16 May 2016
The “four immeasurables” we meditated on last week are common to many Buddhist and non-Buddhist traditions. They can be cultivated while striving for individual liberation. Today, however, we cross the “continental divide” - as Alan calls it - to the “four greats”. Starting with the great compassion, Maha Karuna. It is sometimes referred to as “unbearable compassion”, as even an arya bodhisattva, overcome by compassion, can burst into tears. Especially in the 21st century, in face of so much suffering, so much inequality in the world, one may easily feel disempowered - says Alan. One may therefore wish to become rich, powerful and famous in order to be able to do something to alleviate this suffering. Hence one looks outside for greater wealth, power and prestige - and this attitude is encouraged by the prevailing materialistic worldview. So what can we do to move from immeasurable compassion to great compassion?
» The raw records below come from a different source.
(** C21 — Startup, whatever the network answers and whichever call fails, installs
    at the runtime path content with the digest the spec asks for, or else the
    content of the image; the watcher's seed is the spec whose digest is now
    installed (or which names none for this machine), and is nil only when there
    is no spec or the download failed and the stale gauge is raised; nothing
    but the binary and its temporary files changes, and an error leaves the
    installed binary alone. *)
Theorem EnsureAtStartup_correct s w r w' :
  sy_apart s → EnsureAtStartup s w = (r, w') → ensured s w r w'.
Proof.
  intros Ha Hr. unfold EnsureAtStartup in Hr.
  apply bind_inv in Hr as [(rd & w1 & Hrd & Hr)|(e & Hrd & ->)]; apply try_inv in Hrd as (? & [= <-] & Hrd).
  pose proof (ReadFile_files _ _ _ _ Hrd) as Hf1.
  assert (∀ r w', installFromImage s "" w1 = (r, w') →
    (∀ k, ¬ install_files (sy_runtimePath s) k → o_files w' !! k = o_files w !! k) ∧
    match r with Ok _ => image_installed s w w' | Err _ => o_files w' !! sy_runtimePath s = o_files w !! sy_runtimePath s end) as Himg.
  { intros r0 w0 H0. apply installFromImage_effect in H0 as [Hfr H0]; [|done]. rewrite Hf1 in Hfr.
    split; [done|]. destruct r0; [|by rewrite H0, Hf1]. destruct H0 as [(fi & f & Hfi & ?) _]. exists fi, f. by rewrite <- Hf1. }
  destruct rd as [data|e].
  - apply ReadFile_ok in Hrd as [_ Hdata].
    apply bind_inv in Hr as [(? & ? & [= <- <-] & Hr)|(e & ? & ->)]; [|done].
    destruct (ParseBinarySpec data) as [spec|e] eqn:Hspec.
    + assert (map_get (bs_SHA256 spec) (sy_arch s) = desired_of s data) as Hdes by (unfold desired_of; by rewrite Hspec).
      rewrite Hdes in Hr. case_decide as Hd; [|by eapply ensure_desired_correct].
      apply bind_inv in Hr as [([] & w2 & Hc & Hr)|(e & Hc & ->)]; apply Himg in Hc as [Hfr Hc].
      * inv_run Hr. split; [done|]. split; [done|]. by rewrite decide_True.
      * by split.
    + assert (desired_of s data = "") as Hd by (unfold desired_of; by rewrite Hspec).
      apply bind_inv in Hr as [([] & w2 & Hc & Hr)|(e' & Hc & ->)]; apply Himg in Hc as [Hfr Hc].
      * inv_run Hr. split; [done|]. split; [done|]. by rewrite decide_True.
      * by split.
  - destruct (is_not_exist e) eqn:He.
    + apply (ReadFile_missing _ _ _ _ Hrd) in He.
      apply bind_inv in Hr as [(? & ? & [= <- <-] & Hr)|(e' & ? & ->)]; [|done].
      apply bind_inv in Hr as [([] & w2 & Hc & Hr)|(e' & Hc & ->)]; apply Himg in Hc as [Hfr Hc].
      * inv_run Hr. split; [done|]. split; [done|]. by left.
      * by split.
    + apply bind_inv in Hr as [(? & ? & ? & Hr)|(e' & [= <- <-] & ->)]; [done|]. split; by rewrite Hf1.
Qed.
Lemma RevertToImage_effect s w r w' :
  sy_apart s → RevertToImage s w = (r, w') →
  (∀ k, ¬ install_files (sy_runtimePath s) k → o_files w' !! k = o_files w !! k) ∧
  match r with
  | Err _ | Ok false => o_files w' !! sy_runtimePath s = o_files w !! sy_runtimePath s
  | Ok true => image_installed s w w'
  end.
Proof.
  intros Ha Hr. unfold RevertToImage in Hr.
  apply bind_inv in Hr as [(img & w1 & Hi & Hr)|(e & Hi & ->)]; apply try_inv in Hi as (? & [= <-] & Hi);
    apply FileSHA256_inv in Hi as [Hf1 _].
  destruct img as [imgSHA|e]; [|inv_run Hr; by rewrite Hf1].
  apply bind_inv in Hr as [(cur & w2 & Hi & Hr)|(e & Hi & ->)]; apply try_inv in Hi as (? & [= <-] & Hi);
    apply FileSHA256_inv in Hi as [Hf2 _]; rewrite Hf1 in Hf2.
  case_decide; [inv_run Hr; by rewrite Hf2|].
  apply bind_inv in Hr as [([] & w3 & Hc & Hr)|(e & Hc & ->)];
    apply installFromImage_effect in Hc as [Hfr Hc]; [|done| |done]; rewrite Hf2 in Hfr.
  - inv_run Hr. split; [done|]. destruct Hc as [(fi & f & Hfi & ?) _]. exists fi, f. by rewrite <- Hf2.
  - split; [done|]. by rewrite Hc, Hf2.
Qed.

Lemma ApplyInitial_effect fw w r w' :
  apart fw → ApplyInitial fw w = (r, w') →
  (∀ k, k ≠ fw_runtimePath fw → k ∉ fw_files fw → o_files w' !! k = o_files w !! k) ∧
  match r with
  | Err _ => o_files w' !! fw_runtimePath fw = o_files w !! fw_runtimePath fw
  | Ok fw' => ∃ data, fw' = with_lastApplied data fw ∧ f_Data <$> o_files w !! fw_sourcePath fw = Some data ∧
      f_Data <$> o_files w' !! fw_runtimePath fw = Some data ∧
      ∀ b, fw_testConfig fw = Some b → accepted_by b (fw_runtimePath fw) w'
  end.
Proof.
  intros Ha Hr. unfold ApplyInitial in Hr.
  apply bind_inv in Hr as [(data & w1 & Hrd & Hr)|(e & Hrd & ->)]; pose proof (ReadFile_files _ _ _ _ Hrd) as Hf1;
    [|by rewrite Hf1].
  apply ReadFile_ok in Hrd as [_ Hdata].
  apply bind_inv in Hr as [([] & w2 & Hm & Hr)|(e & Hm & ->)]; apply materialize_effect in Hm as [Hfr Hm]; [|done| |done];
    rewrite Hf1 in Hfr.
  - inv_run Hr. split; [done|]. destruct Hm as [Hd Hacc]. by exists data.
  - split; [done|]. by rewrite Hm, Hf1.
Qed.

(** The watcher of the config and the syncer of the binary share the binary and
    nothing else. *)
Record startup_apart (fw : FileWatcher) (s : BinarySyncer) : Prop := {
  sa_watcher : apart fw;
  sa_syncer : sy_apart s;
  sa_tester : fw_testConfig fw = Some (sy_runtimePath s);
  sa_source : fw_sourcePath fw ≠ fw_runtimePath fw ∧ fw_sourcePath fw ∉ fw_files fw ∧
    ¬ install_files (sy_runtimePath s) (fw_sourcePath fw);
  sa_image : sy_imagePath s ≠ fw_runtimePath fw ∧ sy_imagePath s ∉ fw_files fw;
  sa_config : ¬ install_files (sy_runtimePath s) (fw_runtimePath fw)
}.

Lemma ApplyInitialConfig_sound fw s seed w fw' seed' w' :
  startup_apart fw s → ApplyInitialConfig fw s seed w = (Ok (fw', seed'), w') →
  accepted_by (sy_runtimePath s) (fw_runtimePath fw) w' ∧
  (∃ data, fw' = with_lastApplied data fw ∧ f_Data <$> o_files w !! fw_sourcePath fw = Some data ∧
    f_Data <$> o_files w' !! fw_runtimePath fw = Some data) ∧
  ((seed' = seed ∧ o_files w' !! sy_runtimePath s = o_files w !! sy_runtimePath s) ∨
   (seed' = None ∧ image_installed s w w' ∧ BinaryStale (o_metrics w') = 1)).
Proof.
  intros [Ha Hs Ht (Hsrc1 & Hsrc2 & Hsrc3) [Himg1 Himg2] Hcfg] Hr. unfold ApplyInitialConfig in Hr.
  destruct (proj2 Ha _ Ht) as [Hb1 Hb2].
  apply bind_inv in Hr as [(ap & w1 & Hc & Hr)|(e & Hc & ?)]; [|done]. apply try_inv in Hc as (? & [= <-] & Hc).
  apply ApplyInitial_effect in Hc as [Hfr Hc]; [|done]. destruct ap as [fw1|e].
  { inv_run Hr. destruct Hc as (data & -> & Hd & Hd' & Hacc). split_and!; [by apply Hacc|by exists data|]. left. by rewrite Hfr. }
  apply bind_inv in Hr as [(rv & w2 & Hv & Hr)|(e' & Hv & ?)]; [|done]. apply try_inv in Hv as (? & [= <-] & Hv).
  apply RevertToImage_effect in Hv as [Hfr2 Hv]; [|done]. destruct rv as [[]|e']; [|by inv_run Hr..].
  apply bind_inv in Hr as [([] & w3 & Hst & Hr)|(e' & Hst & ?)]; [|done].
  unfold BinaryStale_Set, modify in Hst. injection Hst as <-.
  apply bind_inv in Hr as [(fw2 & w4 & Hc' & Hr)|(e' & Hc' & ?)]; [|done]. inv_run Hr.
  assert (quiet (ApplyInitial fw)) as Hq.
  { unfold ApplyInitial, materialize. pose proof (quiet_stage fw). keep. }
  destruct (Hq _ _ _ Hc') as [Hm _ _ _ _].
  apply ApplyInitial_effect in Hc' as [Hfr3 Hc']; [|done]. simpl in *.
  destruct Hc' as (data & -> & Hd & Hd' & Hacc). rewrite Hfr2, Hfr in Hd by done.
  split_and!; [by apply Hacc|by exists data|]. right. split_and!; [done| |by rewrite Hm].
  destruct Hv as (fi & f & Hfi & Hf & ?). exists fi, f. rewrite Hfr3 by done. by rewrite Hfr in Hfi.
Qed.

(** When the wrapper is allowed to start pg_doorman, the runtime config is
    the mounted one and the binary about to run accepts it; the installed binary
    is the one of the earlier startup step, with the watcher's seed unchanged, or
    else the image binary, with a nil seed (so that the watcher applies the
    desired binary again) and the stale gauge raised. *)
Theorem ApplyInitialConfig_accepted fw s seed w fw' seed' w' :
  startup_apart fw s → ApplyInitialConfig fw s seed w = (Ok (fw', seed'), w') →
  accepted_by (sy_runtimePath s) (fw_runtimePath fw) w' ∧
  (∃ data, fw' = with_lastApplied data fw ∧ f_Data <$> o_files w !! fw_sourcePath fw = Some data ∧
    f_Data <$> o_files w' !! fw_runtimePath fw = Some data) ∧
  ((seed' = seed ∧ o_files w' !! sy_runtimePath s = o_files w !! sy_runtimePath s) ∨
   (seed' = None ∧ image_installed s w w' ∧ BinaryStale (o_metrics w') = 1)).
Proof. apply ApplyInitialConfig_sound. Qed.
End lemmas.

(** ** Examples *)
Definition spec_for (digest : string) : BinarySpec :=
  {| bs_URL := "https://plugin/binary"; bs_SHA256 := {[ "amd64" := digest ]}; bs_CABundle := "ca" |}.
(** The document that asks for [v2]. *)
Definition wants_v2 : string := Eval vm_compute in marshal_spec (spec_for (Sum256 "v2")).
Definition example_spec_path : string := "/etc/pg-doorman-config/binary.json".
Definition example_syncer : BinarySyncer :=
  {| sy_specPath := example_spec_path; sy_imagePath := ImageBinaryPath; sy_runtimePath := RuntimeBinaryPath; sy_arch := "amd64" |}.
Definition answer (body : string) (broken : bool) : res response :=
  Ok {| rs_StatusCode := 200; rs_Status := "200 OK"; rs_ContentLength := -1; rs_Body := body; rs_Broken := broken |}.
(** A starting pod: nothing installed yet. *)
Definition starting_os (spec mounted : string) (network : list (res response)) : os :=
  Os {[ ConfigSourcePath := File mounted 420; example_spec_path := File spec 420; ImageBinaryPath := File "v1" 493 ]}
     {[ "/tmp"; "/tmp/bin" ]} [] ["a"; "b"] network zero_metrics 0 [] [] idle_process.

#[local] Instance bx_crypto : Crypto := example_crypto.
#[local] Instance bx_binary : PgDoormanBinary := example_binary.

Lemma temp_name_prefix dest k :
  temp_name dest k → String.prefix (Dir dest +:+ "/" +:+ tmp_prefix) k = true.
Proof.
  intros [s ->]. rewrite <- !app_string_assoc. generalize ((Dir dest +:+ "/") +:+ tmp_prefix). intros p.
  induction p as [|c p IH]; [by destruct s|]. change (String c p +:+ s) with (String c (p +:+ s)). cbn.
  by destruct (Ascii.ascii_dec c c).
Qed.

Lemma bx_apart : sy_apart example_syncer.
Proof.
  split; [|intros [H|H]; [by apply (bool_decide_eq_true_2 _) in H; vm_compute in H|]; revert H].
  - intros H%temp_name_prefix. vm_compute in H. done.
  - intros H%temp_name_prefix. vm_compute in H. done.
Qed.
Lemma bx_startup : startup_apart example_fw example_syncer.
Proof.
  split; try (repeat split; apply (bool_decide_eq_true_1 _); vm_compute; reflexivity).
  - exact fx_apart.
  - exact bx_apart.
  - split_and!; try (apply (bool_decide_eq_true_1 _); vm_compute; reflexivity).
    intros [H|H]; [by apply (bool_decide_eq_true_2 _) in H; vm_compute in H|].
    apply temp_name_prefix in H. vm_compute in H. done.
  - intros [H|H]; [by apply (bool_decide_eq_true_2 _) in H; vm_compute in H|].
    apply temp_name_prefix in H. vm_compute in H. done.
Qed.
From the wish and aspiration that all sentient beings be free from suffering and its causes to an actual pledge, a resolution to make this happen? The only way we can do it is from the perspective of rigpa, of our Buddha nature. To make this possible we need to adopt pure vision, to realise our Buddha nature. To illustrate this theme, Alan reads the famous parable of a prince who became a beggar and forgot about his royal origin (the parable is found in Karma Chagme’s “Naked Awareness”, chapter 4), followed by Karma Chagme’s commentary. “Sometimes a story is worth a thousand words of philosophy” - concludes Alan.
The meditation is on the cultivation of Great Compassion
Basta! If you are tired of being a sentient being, just dissolve it, shatter it, release it - says Alan after the meditation. You don’t have to wait three countless eons. There is a faster way. “There is no way to enlightenment, enlightenment is the way”.